(Beginning of Material for the task)
Lemma lookup_anchors_Raise (anchors : list (Q * Q)) (ms : list nat) :
  ~ Forall (fun m => m < length anchors) ms ->
  for_each (fun i => match nth_error anchors i with
                     | Some a => Ok a
                     | None => Raise IndexError
                     end) ms
  = Raise IndexError.
Proof.
  intro H. apply for_each_Raise.
  - apply neg_Forall_Exists_neg in H; [|intro; apply lt_dec].
    apply Exists_exists in H. destruct H as [m [Hin Hm]].
    exists m. split; [exact Hin|].
    destruct (nth_error anchors m) eqn:E; [|reflexivity].
    exfalso. apply Hm. apply nth_error_Some. congruence.
  - intros x e' _. destruct (nth_error anchors x); congruence.
Qed.

Lemma mask_in_range_dec (self : PostprocessYOLO) (mask : nat * nat * nat) :
  {mask_in_range self mask} + {~ mask_in_range self mask}.
Proof.
  destruct mask as [[m0 m1] m2]. unfold mask_in_range.
  apply Forall_dec. intro m. apply lt_dec.
Qed.

Section Decode.
Variable np_exp : Q -> Q.
Variable self : PostprocessYOLO.
Variable output_reshaped : Reshaped.
Variable mask : nat * nat * nat.

Lemma _process_feats_IndexError :
  ~ mask_in_range self mask ->
  _process_feats np_exp self output_reshaped mask = Raise IndexError.
Proof.
  destruct mask as [[m0 m1] m2]. intro H.
  unfold _process_feats; cbv zeta.
  rewrite lookup_anchors_Raise by exact H. reflexivity.
Qed.

Lemma _process_feats_ValueError :
  mask_in_range self mask ->
  ~ (0 < grid_w output_reshaped /\ grid_h output_reshaped = grid_w output_reshaped) ->
  _process_feats np_exp self output_reshaped mask = Raise ValueError.
Proof.
  destruct mask as [[m0 m1] m2]. intros Hm Hg.
  unfold _process_feats; cbv zeta.
  rewrite lookup_anchors by exact Hm. cbn [bind].
  rewrite concat_repeat_length, length_seq.
  rewrite (flat_map_const_length _ (grid_h output_reshaped)), length_seq
    by (intros; apply repeat_length).
  unfold reshape_infer, reshape_check. cbn [fold_right].
  destruct (grid_w output_reshaped) as [|gw]; [reflexivity|].
  rewrite Nat.Div0.mod_mul. cbn [Nat.eqb orb negb bind].
  destruct (_ =? _) eqn:E1; [|reflexivity]. cbn [bind].
  apply Nat.eqb_eq in E1. exfalso. apply Hg. split; [lia | nia].
Qed.

Lemma _process_feats_Ok :
  mask_in_range self mask ->
  0 < grid_w output_reshaped ->
  grid_h output_reshaped = grid_w output_reshaped ->
  exists r, _process_feats np_exp self output_reshaped mask = Ok r.
Proof.
  destruct mask as [[m0 m1] m2]. intros Hm Hg Hs.
  unfold _process_feats; cbv zeta.
  rewrite lookup_anchors by exact Hm. cbn [bind].
  rewrite concat_repeat_length, length_seq.
  rewrite (flat_map_const_length _ (grid_h output_reshaped)), length_seq
    by (intros; apply repeat_length).
  unfold reshape_infer, reshape_check. cbn [fold_right]. rewrite Hs.
  destruct (grid_w output_reshaped) as [|gw]; [lia|].
  rewrite Nat.Div0.mod_mul. cbn [Nat.eqb orb negb bind].
  replace (S gw * S gw =? S gw * (S gw * (1 * (1 * 1)))) with true
    by (symmetry; apply Nat.eqb_eq; ring).
  cbn [bind]. eexists; reflexivity.
Qed.

Lemma _process_feats_Ok_inv (r : list Box * list Q * list (list Q)) :
  _process_feats np_exp self output_reshaped mask = Ok r ->
  mask_in_range self mask /\
  0 < grid_w output_reshaped /\
  grid_h output_reshaped = grid_w output_reshaped.
Proof.
  intro Hr.
  destruct (mask_in_range_dec self mask) as [Hm|Hm];
    [|rewrite _process_feats_IndexError in Hr by exact Hm; discriminate].
  split; [exact Hm|].
  destruct (lt_dec 0 (grid_w output_reshaped)) as [Hg|Hg];
    [destruct (Nat.eq_dec (grid_h output_reshaped) (grid_w output_reshaped))
      as [Hs|Hs]; [tauto|]|];
    rewrite _process_feats_ValueError in Hr by tauto; discriminate.
Qed.

(** X3.  [_process_feats] returns for a mask whose indices are within [anchors]
    and a square, non-empty grid, and only then: an index out of range
    raises [IndexError]; otherwise a grid that is empty or not square raises
    [ValueError], because the column and row offsets are tiled
    [grid_w * grid_w] and [grid_h * grid_h] times. *)
Theorem process_feats_outcome :
  ((exists r, _process_feats np_exp self output_reshaped mask = Ok r) <->
   mask_in_range self mask /\
   0 < grid_w output_reshaped /\
   grid_h output_reshaped = grid_w output_reshaped)
  /\ (~ mask_in_range self mask ->
      _process_feats np_exp self output_reshaped mask = Raise IndexError)
  /\ (mask_in_range self mask ->
      ~ (0 < grid_w output_reshaped /\
         grid_h output_reshaped = grid_w output_reshaped) ->
      _process_feats np_exp self output_reshaped mask = Raise ValueError).
Proof.
  split; [|split].
  - split.
    + intros [r Hr]. now apply _process_feats_Ok_inv in Hr.
    + intros [Hm [Hg Hs]]. now apply _process_feats_Ok.
  - apply _process_feats_IndexError.
  - apply _process_feats_ValueError.
Qed.

End Decode.

(** ** The decode of one cell *)

Lemma zip_with_length {A B C : Type} (f : A -> B -> C) (a : list A) (b : list B) :
  length (zip_with f a b) = Nat.min (length a) (length b).
Proof.
  revert b; induction a as [|x a IH]; intros [|y b]; simpl; auto.
Qed.

Lemma zip_with_nth {A B C : Type} (f : A -> B -> C) (da : A) (db : B) (d : C)
      (a : list A) (b : list B) (k : nat) :
  k < length a -> k < length b ->
  nth k (zip_with f a b) d = f (nth k a da) (nth k b db).
Proof.
  revert b k; induction a as [|x a IH]; intros [|y b] k Ha Hb; simpl in *;
    try lia.
  destruct k as [|k]; [reflexivity|]. apply IH; lia.
Qed.

Lemma map_nth_lt {A B : Type} (f : A -> B) (da : A) (d : B) (l : list A) (k : nat) :
  k < length l -> nth k (map f l) d = f (nth k l da).
Proof.
  intro H. rewrite (nth_indep _ d (f da)) by (now rewrite length_map).
  apply map_nth.
Qed.

Lemma concat_repeat_nth {A : Type} (l : list A) (n i j : nat) (d : A) :
  i < n -> j < length l ->
  nth (i * length l + j) (concat (repeat l n)) d = nth j l d.
Proof.
  revert i; induction n as [|n IH]; intros i Hi Hj; [lia|]. simpl.
  destruct i as [|i].
  - simpl. now rewrite app_nth1.
  - rewrite app_nth2 by (simpl; lia).
    replace (S i * length l + j - length l) with (i * length l + j)
      by (simpl; lia).
    apply IH; lia.
Qed.

Lemma repeat3_length (l : list nat) : length (repeat3 l) = length l * 3.
Proof.
  unfold repeat3. apply flat_map_const_length. reflexivity.
Qed.

Lemma repeat3_nth (l : list nat) (i a d : nat) :
  i < length l -> a < 3 -> nth (i * 3 + a) (repeat3 l) d = nth i l d.
Proof.
  intros Hi Ha. unfold repeat3.
  rewrite (flat_map_const_nth _ 3 l d d i a) by auto.
  destruct a as [|[|[|a]]]; simpl; try reflexivity; lia.
Qed.

Lemma col_nth (g row col : nat) :
  row < g -> col < g ->
  nth (row * g + col) (concat (repeat (seq 0 g) g)) 0 = col.
Proof.
  intros Hr Hc.
  pose proof (concat_repeat_nth (seq 0 g) g row col 0) as H.
  rewrite length_seq in H. rewrite H by assumption. now rewrite seq_nth.
Qed.

Lemma row_nth (g row col : nat) :
  row < g -> col < g ->
  nth (row * g + col) (flat_map (fun r => repeat r g) (seq 0 g)) 0 = row.
Proof.
  intros Hr Hc.
  rewrite (flat_map_const_nth _ g (seq 0 g) 0 0 row col)
    by (rewrite ?length_seq; auto; intros; apply repeat_length).
  rewrite seq_nth by exact Hr. simpl. apply nth_repeat_lt. exact Hc.
Qed.

Section DecodeCells.
Variable np_exp : Q -> Q.
Variable self : PostprocessYOLO.
Variable o : Reshaped.
Variables m0 m1 m2 : nat.

Lemma _process_feats_value :
  mask_in_range self (m0, m1, m2) ->
  0 < grid_w o -> grid_h o = grid_w o ->
  _process_feats np_exp self o (m0, m1, m2)
  = let box_xy :=
      map (fun p => (fst p / of_nat (grid_w o), snd p / of_nat (grid_h o))%Q)
        (zip_with (fun p g => (fst p + of_nat (fst g), snd p + of_nat (snd g))%Q)
           (map (fun v => (sigmoid np_exp (nth 0 v 0%Q),
                           sigmoid np_exp (nth 1 v 0%Q))) (cells o))
           (combine (repeat3 (concat (repeat (seq 0 (grid_w o)) (grid_w o))))
                    (repeat3 (flat_map (fun r => repeat r (grid_h o))
                                       (seq 0 (grid_h o)))))) in
    let box_wh :=
      map (fun p => (fst p / inject_Z (Zpos (fst (input_resolution_yolo self))),
                     snd p / inject_Z (Zpos (snd (input_resolution_yolo self))))%Q)
        (zip_with (fun v a => (sigmoid np_exp (nth 2 v 0%Q) * fst a,
                               sigmoid np_exp (nth 3 v 0%Q) * snd a)%Q)
           (cells o) (broadcast_anchors (grid_h o * grid_w o) [nth m0 (anchors
               self) (0%Q, 0%Q); nth m1 (anchors self) (0%Q, 0%Q);
       nth m2 (anchors self) (0%Q, 0%Q)])) in
    Ok (zip_with (fun p s => mkBox (fst p) (snd p) (fst s) (snd s))
          (zip_with (fun p s => (fst p - fst s / 2, snd p - snd s / 2)%Q)
                    box_xy box_wh)
          box_wh,
        map (fun v => sigmoid np_exp (nth 4 v 0%Q)) (cells o),
        map (fun v => map (sigmoid np_exp) (skipn 5 v)) (cells o)).
Proof.
  intros Hm Hg Hs.
  unfold _process_feats; cbv zeta.
  rewrite lookup_anchors by exact Hm. cbn [bind].
  rewrite concat_repeat_length, length_seq.
  rewrite (flat_map_const_length _ (grid_h o)), length_seq
    by (intros; apply repeat_length).
  unfold reshape_infer, reshape_check. cbn [fold_right]. rewrite Hs.
  destruct (grid_w o) as [|gw]; [lia|].
  rewrite Nat.Div0.mod_mul. cbn [Nat.eqb orb negb bind].
  replace (S gw * S gw =? S gw * (S gw * (1 * (1 * 1)))) with true
    by (symmetry; apply Nat.eqb_eq; ring).
  reflexivity.
Qed.

Lemma _process_feats_cells
        (boxes : list Box) (box_confidence : list Q)
        (box_class_probs : list (list Q)) :
  _process_feats np_exp self o (m0, m1, m2)
  = Ok (boxes, box_confidence, box_class_probs) ->
  length (cells o) = grid_h o * grid_w o * 3 ->
  length boxes = length (cells o)
  /\ box_confidence = map (fun v => sigmoid np_exp (nth 4 v 0%Q)) (cells o)
  /\ box_class_probs = map (fun v => map (sigmoid np_exp) (skipn 5 v)) (cells o)
  /\ forall row col a,
      row < grid_h o -> col < grid_w o -> a < 3 ->
      nth ((row * grid_w o + col) * 3 + a) boxes box0
      = decode_cell np_exp self
                    (nth (nth a [m0; m1; m2] 0) (anchors self) (0%Q, 0%Q))
                    (grid_h o) (grid_w o) row col
                    (nth ((row * grid_w o + col) * 3 + a) (cells o) []).
Proof.
  intros Hok Hcells.
  destruct (_process_feats_Ok_inv np_exp self o (m0, m1, m2) _ Hok)
    as [Hm [Hg Hs]].
  rewrite (_process_feats_value Hm Hg Hs) in Hok. cbv zeta in Hok.
  injection Hok as <- <- <-.
  assert (Hcol : length (repeat3 (concat (repeat (seq 0 (grid_w o)) (grid_w o)))) =
      length (cells o))
    by (rewrite repeat3_length, concat_repeat_length, length_seq, Hcells, Hs;
        reflexivity).
  assert (Hrow : length (repeat3 (flat_map (fun r => repeat r (grid_h o))
                                           (seq 0 (grid_h o)))) = length (cells o)).
  { rewrite repeat3_length, (flat_map_const_length _ (grid_h o)), length_seq
      by (intros; apply repeat_length).
    rewrite Hcells, Hs. reflexivity. }
  assert (Hanch : length (broadcast_anchors (grid_h o * grid_w o) [nth m0 (anchors
      self) (0%Q, 0%Q); nth m1 (anchors self) (0%Q, 0%Q);
       nth m2 (anchors self) (0%Q, 0%Q)]) = length (cells o)).
  { unfold broadcast_anchors. rewrite concat_repeat_length. simpl. lia. }
  assert (Hxy : length (zip_with
                  (fun p g => (fst p + of_nat (fst g), snd p + of_nat (snd g))%Q)
                  (map (fun v => (sigmoid np_exp (nth 0 v 0%Q),
                                  sigmoid np_exp (nth 1 v 0%Q))) (cells o))
                  (combine (repeat3 (concat (repeat (seq 0 (grid_w o)) (grid_w o))))
                           (repeat3 (flat_map (fun r => repeat r (grid_h o))
                                              (seq 0 (grid_h o)))))) = length (cells o)).
  { rewrite zip_with_length, length_map, length_combine, Hcol, Hrow.
    lia. }
  assert (Hwh : length (zip_with
                  (fun v a => (sigmoid np_exp (nth 2 v 0%Q) * fst a,
                               sigmoid np_exp (nth 3 v 0%Q) * snd a)%Q)
                  (cells o) (broadcast_anchors (grid_h o * grid_w o) [nth m0
                      (anchors self) (0%Q, 0%Q); nth m1 (anchors self) (0%Q, 0%Q);
       nth m2 (anchors self) (0%Q, 0%Q)])) = length (cells o)).
  { rewrite zip_with_length, Hanch. lia. }
  split; [|split; [reflexivity|split; [reflexivity|]]].
  - rewrite zip_with_length. rewrite zip_with_length.
    rewrite !length_map, Hxy, Hwh. lia.
  - intros row col a Hr Hc Ha.
    set (k := (row * grid_w o + col) * 3 + a).
    assert (Hrc : row * grid_w o + col < grid_h o * grid_w o)
      by now apply index_lt.
    assert (Hk : k < length (cells o)) by (rewrite Hcells; now apply index_lt).
    assert (Ecol : nth k (repeat3 (concat (repeat (seq 0 (grid_w o)) (grid_w o)))) 0
                   = col).
    { unfold k. rewrite repeat3_nth; [| |exact Ha].
      - apply col_nth; [rewrite <- Hs|]; assumption.
      - rewrite concat_repeat_length, length_seq.
        rewrite Hs in Hrc. exact Hrc. }
    assert (Erow : nth k (repeat3 (flat_map (fun r => repeat r (grid_h o))
                                            (seq 0 (grid_h o)))) 0 = row).
    { unfold k. rewrite repeat3_nth; [| |exact Ha].
      - rewrite <- Hs. apply row_nth; [|rewrite Hs]; assumption.
      - rewrite (flat_map_const_length _ (grid_h o)), length_seq
          by (intros; apply repeat_length).
        rewrite Hs. rewrite Hs in Hrc. exact Hrc. }
    assert (Eanch : nth k (broadcast_anchors (grid_h o * grid_w o) [nth m0 (anchors
        self) (0%Q, 0%Q); nth m1 (anchors self) (0%Q, 0%Q);
       nth m2 (anchors self) (0%Q, 0%Q)])
                        (0%Q, 0%Q)
                    = nth (nth a [m0; m1; m2] 0) (anchors self) (0%Q, 0%Q)).
    { unfold broadcast_anchors, k.
      pose proof (concat_repeat_nth [nth m0 (anchors self) (0%Q, 0%Q); nth m1
          (anchors self) (0%Q, 0%Q);
       nth m2 (anchors self) (0%Q, 0%Q)] (grid_h o * grid_w o)
                    (row * grid_w o + col) a (0%Q, 0%Q)) as Hnth.
      change (length [nth m0 (anchors self) (0%Q, 0%Q); nth m1 (anchors self) (0%Q, 0%Q);
       nth m2 (anchors self) (0%Q, 0%Q)])
        with 3 in Hnth. rewrite Hnth by assumption.
      destruct a as [|[|[|a]]]; try reflexivity; lia. }
    rewrite (zip_with_nth _ (0%Q, 0%Q) (0%Q, 0%Q))
      by (rewrite ?zip_with_length, ?length_map, ?Hxy, ?Hwh; lia).
    rewrite (zip_with_nth _ (0%Q, 0%Q) (0%Q, 0%Q))
      by (rewrite ?length_map, ?Hxy, ?Hwh; lia).
    rewrite !(map_nth_lt _ (0%Q, 0%Q)) by (rewrite ?Hxy, ?Hwh; lia).
    rewrite (zip_with_nth _ (0%Q, 0%Q) (0, 0))
      by (rewrite ?length_map, ?length_combine, ?Hcol, ?Hrow; lia).
    rewrite (zip_with_nth _ [] (0%Q, 0%Q)) by (rewrite ?Hanch; lia).
    rewrite (map_nth_lt _ []) by exact Hk.
    rewrite combine_nth by (now rewrite Hcol, Hrow).
    rewrite Ecol, Erow, Eanch.
    reflexivity.
Qed.
(** X11: [add_sys] without priority leaves every answer of the chain
    other than [FileNotFoundError] as it was, and lets the added system
    answer for the names the chain did not find; with priority the added
    system answers first, and the chain's earlier answer stands for the
    names the added system does not find.  A chain built from a list of
    systems is the empty chain with each of them added in turn. *)
Theorem X11_add_sys_orders_answers cp systems s prefix x :
  let chain := Chain cp systems in
  let added := fun self =>
    match _get_file h s (full_name prefix x) with
    | Ok inner => Ok (MkFile self (full_name prefix x) (DataFile inner))
    | Raise (FileNotFoundError _) => Raise (FileNotFoundError x)
    | Raise e => Raise e
    end in
  (let chain' := FileSystemChain.add_sys chain s prefix false in
   _get_file h chain' x
   = match _get_file h chain x with
     | Ok f => Ok (MkFile chain' (path f) (_data f))
     | Raise (FileNotFoundError _) => added chain'
     | Raise e => Raise e
     end)
  /\ (let chain' := FileSystemChain.add_sys chain s prefix true in
      _get_file h chain' x
      = match _get_file h s (full_name prefix x) with
        | Raise (FileNotFoundError _) =>
            match _get_file h chain x with
            | Ok f => Ok (MkFile chain' (path f) (_data f))
            | Raise e => Raise e
            end
        | _ => added chain'
        end)
  /\ fold_left (fun c member =>
                  FileSystemChain.add_sys c (fst member) (snd member) false)
               systems (FileSystemChain.__init__ [])
     = FileSystemChain.__init__ systems.
Proof.
  intros chain added. subst chain added. unfold full_name.
  split; [|split].
  - simpl. rewrite chain_get_file_app.
    rewrite (chain_get_file_retag _ (Chain cp systems) systems).
    destruct (FileSystemChain._get_file _ (Chain cp systems) systems x)
      as [f|[msg|msg| | |msg]]; reflexivity.
  - simpl.
    destruct (_get_file h s _) as [inner|[msg|msg| | |msg]]; try reflexivity.
    rewrite (chain_get_file_retag _ (Chain cp systems) systems).
    now destruct (FileSystemChain._get_file _ (Chain cp systems) systems x).
  - unfold FileSystemChain.__init__.
    assert (G : forall l acc,
               fold_left (fun c member =>
                            FileSystemChain.add_sys c (fst member)
                                                    (snd member) false)
                         l (Chain "" acc)
               = Chain "" (acc ++ l)).
    { induction l as [|[a p] l IH]; intros acc; simpl.
      - now rewrite app_nil_r.
      - rewrite IH, <- app_assoc. reflexivity. }
    apply (G systems []).
Qed.
End ChainAdd.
(End of Material for the task)
Required action :: In the answer, give the lines from the first line of the data through the line with "Some a => Ok a", exactly as they appear and with no additions.

Written answer ::
Lemma lookup_anchors_Raise (anchors : list (Q * Q)) (ms : list nat) :
  ~ Forall (fun m => m < length anchors) ms ->
  for_each (fun i => match nth_error anchors i with
                     | Some a => Ok a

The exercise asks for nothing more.